WVVL (101.1 FM, "Retro FM") is a radio station licensed to serve Elba, Alabama, United States. The station is owned by JetStream Media of Alabama, LLC, and broadcasts a classic hits format.

The station received its original construction permit from the Federal Communications Commission (FCC) on July 2, 1986. The new station was assigned the call sign WZTZ on July 17, 1986. WZTZ received its license to cover on November 19, 1987.

The station changed call signs to WVVL on June 1, 2006, and broadcast as Weevil 101 with a classic country format. At that time, the station moved from Elba to downtown Enterprise.

On March 8, 2021, WVVL changed its format from classic country to a simulcast of sports-formatted WOOF (560 AM) from Dothan, branded as "The Ball".

On August 22, 2022, WVVL changed its call letters back to the original WZTZ and began a mostly 1970s and 1980s classic hits format, branded as Z101.

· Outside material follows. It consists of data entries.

(** ** The properties of the specification *)

Lemma AddListener_Added_inv h hlc h' :
  AddListener h hlc = (h', Added) →
  validationMessages hlc h = []
  ∧ ∃ l0, h' = storeOf (setListener (ipsOf h) (ListenIP hlc) (ListenPort hlc)
                          (mergeInto hlc l0))
      ∧ (getListener (ipsOf h) (ListenIP hlc) (ListenPort hlc) = None
           ∧ l0 = newListener hlc
         ∨ getListener (ipsOf h) (ListenIP hlc) (ListenPort hlc) = Some l0
           ∧ Mode hlc ≠ "tcp").
Proof.
  destruct (decide (validationMessages hlc h = [])) as [Hmsg|Hmsg];
    [|by rewrite AddListener_rejected].
  destruct (getListener (ipsOf h) (ListenIP hlc) (ListenPort hlc)) as [l0|] eqn:Hl0.
  - destruct (decide (Mode hlc = "tcp")) as [Htcp|Htcp].
    { by erewrite AddListener_fatal. }
    erewrite AddListener_merged by done. intros [= <-]. eauto 10.
  - rewrite AddListener_created by done. intros [= <-]. eauto 10.
Qed.

(** C1: on an occupied (IP, port), a tcp request that passes validation takes
    the panic path: the call ends in [Fatal], which is not the [Rejected]
    outcome of a validation failure, and the store is as it was. *)
Theorem AddListener_occupied_tcp_is_fatal h hlc l :
  getListener (ipsOf h) (ListenIP hlc) (ListenPort hlc) = Some l →
  Mode hlc = "tcp" →
  (validate hlc h).2 = true →
  AddListener h hlc = (h, Fatal [msgDuplicateTcp (ListenPort hlc)] msgPanic)
  ∧ ∀ printed, (AddListener h hlc).2 ≠ Rejected printed.
Proof.
  intros Hl Htcp Hvalid. rewrite validate_spec in Hvalid. simpl in Hvalid.
  apply bool_decide_eq_true in Hvalid.
  rewrite (AddListener_fatal h hlc l) by done. by split.
Qed.

Lemma AddListener_occupied_tcp_is_fatal_witness :
  getListener (ipsOf dbStore) (ListenIP dbRequest) (ListenPort dbRequest)
    = Some (mergeInto dbRequest (newListener dbRequest))
  ∧ Mode dbRequest = "tcp"
  ∧ (validate dbRequest dbStore).2 = true
  ∧ AddListener dbStore dbRequest
      = (dbStore, Fatal [msgDuplicateTcp (ListenPort dbRequest)] msgPanic)
  ∧ ∀ printed, (AddListener dbStore dbRequest).2 ≠ Rejected printed.
Proof.
  split; [vm_compute; reflexivity|].
  split; [reflexivity|].
  split; [vm_compute; reflexivity|].
  apply (AddListener_occupied_tcp_is_fatal dbStore dbRequest
           (mergeInto dbRequest (newListener dbRequest)));
    vm_compute; reflexivity.
Defined.

(** C3: on an occupied (IP, port) the mode check and the SSL check each add
    their own message, whatever the other does; validation fails exactly when
    some check fails; and a failed validation ends the call with the
    accumulated messages printed and the store as it was. *)
Theorem validate_checks_independent_reject_atomic h hlc l :
  getListener (ipsOf h) (ListenIP hlc) (ListenPort hlc) = Some l →
  validationErrors (validate hlc h).1
  = validationErrors hlc
    ++ (if bool_decide (Mode hlc ≠ "http") && bool_decide (Mode hlc ≠ "tcp")
        then [msgInvalidMode (Mode hlc)] else [])
    ++ (if bool_decide (mode l ≠ Mode hlc) then [msgModeMismatch] else [])
    ++ (if bool_decide (useSSL l ≠ hasCertificate hlc) then [msgSslMismatch] else [])
  ∧ ((validate hlc h).2 = false ↔
       (Mode hlc ≠ "http" ∧ Mode hlc ≠ "tcp")
       ∨ mode l ≠ Mode hlc ∨ useSSL l ≠ hasCertificate hlc)
  ∧ ((validate hlc h).2 = false →
       AddListener h hlc
       = (h, Rejected (Name hlc :: map (λ message, "  " +:+ message)
                                     (validationErrors (validate hlc h).1)))).
Proof.
  intros Hl. rewrite validate_spec. cbn [fst snd validationErrors].
  split; [|split].
  - unfold validationMessages. by rewrite Hl.
  - rewrite bool_decide_eq_false. unfold validationMessages. rewrite Hl.
    destruct (decide (Mode hlc = "http")) as [Hh|Hh];
      destruct (decide (Mode hlc = "tcp")) as [Ht|Ht];
      destruct (decide (mode l = Mode hlc)) as [Hm|Hm];
      destruct (decide (useSSL l = hasCertificate hlc)) as [Hs|Hs];
      rewrite ?(bool_decide_true (Mode hlc ≠ "http")),
              ?(bool_decide_false (Mode hlc ≠ "http")),
              ?(bool_decide_true (Mode hlc ≠ "tcp")),
              ?(bool_decide_false (Mode hlc ≠ "tcp")),
              ?(bool_decide_true (mode l ≠ Mode hlc)),
              ?(bool_decide_false (mode l ≠ Mode hlc)),
              ?(bool_decide_true (useSSL l ≠ hasCertificate hlc)),
              ?(bool_decide_false (useSSL l ≠ hasCertificate hlc)) by tauto;
      simpl; split; try tauto; try discriminate; intros _; tauto.
  - intros Hfail%bool_decide_eq_false. by apply AddListener_rejected.
Qed.
(** * fuse-rsdos: the RS-DOS (Disk Extended Color BASIC) on-disk format engine

    A shallow embedding of [fuse_rsdos/rsdosfs.py] and
    [fuse_rsdos/writablefs.py].  Python integers are [Z], [bytes] objects are
    [list byte], the backing image is the list of its bytes, a [set] is a
    [gset], exceptions are the constructors of [exn], and a generator is the
    list of the values it yields together with the way it ends. *)

From Stdlib Require Import ZArith Lia.
From Stdlib.Strings Require Import Byte.
From stdpp Require Import base numbers list list_numbers sorting gmap sets strings pretty.

Local Open Scope Z_scope.

(** ** Exceptions and outcomes *)

(** The two messages [RecoverableCorruption] is raised with:
    [f"granule #{n} corrupt: value 0x{b:02x} out of range"] and
    ["loop in granule map"]. *)
Inductive corruption : Type :=
| GranuleOutOfRange (n b : Z)
| LoopInGranuleMap.

Inductive exn : Type :=
| RecoverableCorruption (msg : corruption)
| FilesystemFatalError
| DiskFullError
| IndexError (msg : string)
| AssertionError
| NameError (name : string)
| TypeError
| ValueError
| OSError
| StructError
| AttributeError.

(** What running a piece of Python gives: a value, an exception, or no answer
    at all ([Diverge]: the loop is still running when the fuel is spent). *)
Inductive outcome (A : Type) : Type :=
| Ok (a : A)
| Raise (e : exn)
| Diverge.
Arguments Ok {A} a.
Arguments Raise {A} e.
Arguments Diverge {A}.

#[global] Instance outcome_ret : MRet outcome := @Ok.

#[global] Instance outcome_bind : MBind outcome := fun A B k m =>
  match m with
  | Ok a => k a
  | Raise e => Raise e
  | Diverge => Diverge
  end.

(** [assert c] *)
Definition py_assert (c : bool) : outcome unit :=
  if c then Ok tt else Raise AssertionError.

(** A generator, run to its end: the values it yields, in order, and how it
    ends ([Ok tt] is StopIteration). *)
Record generator (A : Type) : Type := Gen {
  yielded : list A;
  ending : outcome unit
}.
Arguments Gen {A} yielded ending.
Arguments yielded {A} g.
Arguments ending {A} g.

Definition gen_end {A : Type} (fin : outcome unit) : generator A := Gen [] fin.

Definition gen_yield {A : Type} (x : A) (g : generator A) : generator A :=
  Gen (x :: yielded g) (ending g).

(** ** Bytes and slices *)

Definition byte_val (b : byte) : Z := Z.of_N (Byte.to_N b).

Definition len {A : Type} (l : list A) : Z := Z.of_nat (length l).

(** [data[:k]], also for a negative [k] *)
Definition slice_to {A : Type} (data : list A) (k : Z) : list A :=
  if k <? 0 then take (Z.to_nat (len data + k)) data
  else take (Z.to_nat k) data.

(** [data[k:]], also for a negative [k] *)
Definition slice_from {A : Type} (data : list A) (k : Z) : list A :=
  if k <? 0 then drop (Z.to_nat (len data + k)) data
  else drop (Z.to_nat k) data.

(** [data[i:j]] for [0 <= i] and [0 <= j] *)
Definition slice {A : Type} (data : list A) (i j : Z) : list A :=
  drop (Z.to_nat i) (take (Z.to_nat j) data).

Definition ceildiv (a b : Z) : Z := - (a / - b).

(** ** Geometry *)

Module Geometry.

Record t : Type := Make {
  sectors_per_track : Z;
  sectors_per_granule : Z;
  bytes_per_sector : Z;
  directory_track : Z;
  directory_sectors : Z;
  max_granules : Z;
  directory_entry_size : Z;
  sides : Z
}.

(** [Geometry()]: the class attributes *)
Definition default : t := {|
  sectors_per_track := 18;
  sectors_per_granule := 9;
  bytes_per_sector := 256;
  directory_track := 17;
  directory_sectors := 9;
  max_granules := 192;
  directory_entry_size := 32;
  sides := 1
|}.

On August 16, 2025, at 2:00 PM local time, under a local marketing agreement with JetStream Media of Alabama, LLC, WZTZ relaunched the classic hits format as "101.1 Retro FM", moving to a playlist of music from the 1980s to the 2000s. WZTZ was sold to JetStream Media upon FCC approval. It changed call signs back to WVVL on July 6, 2026.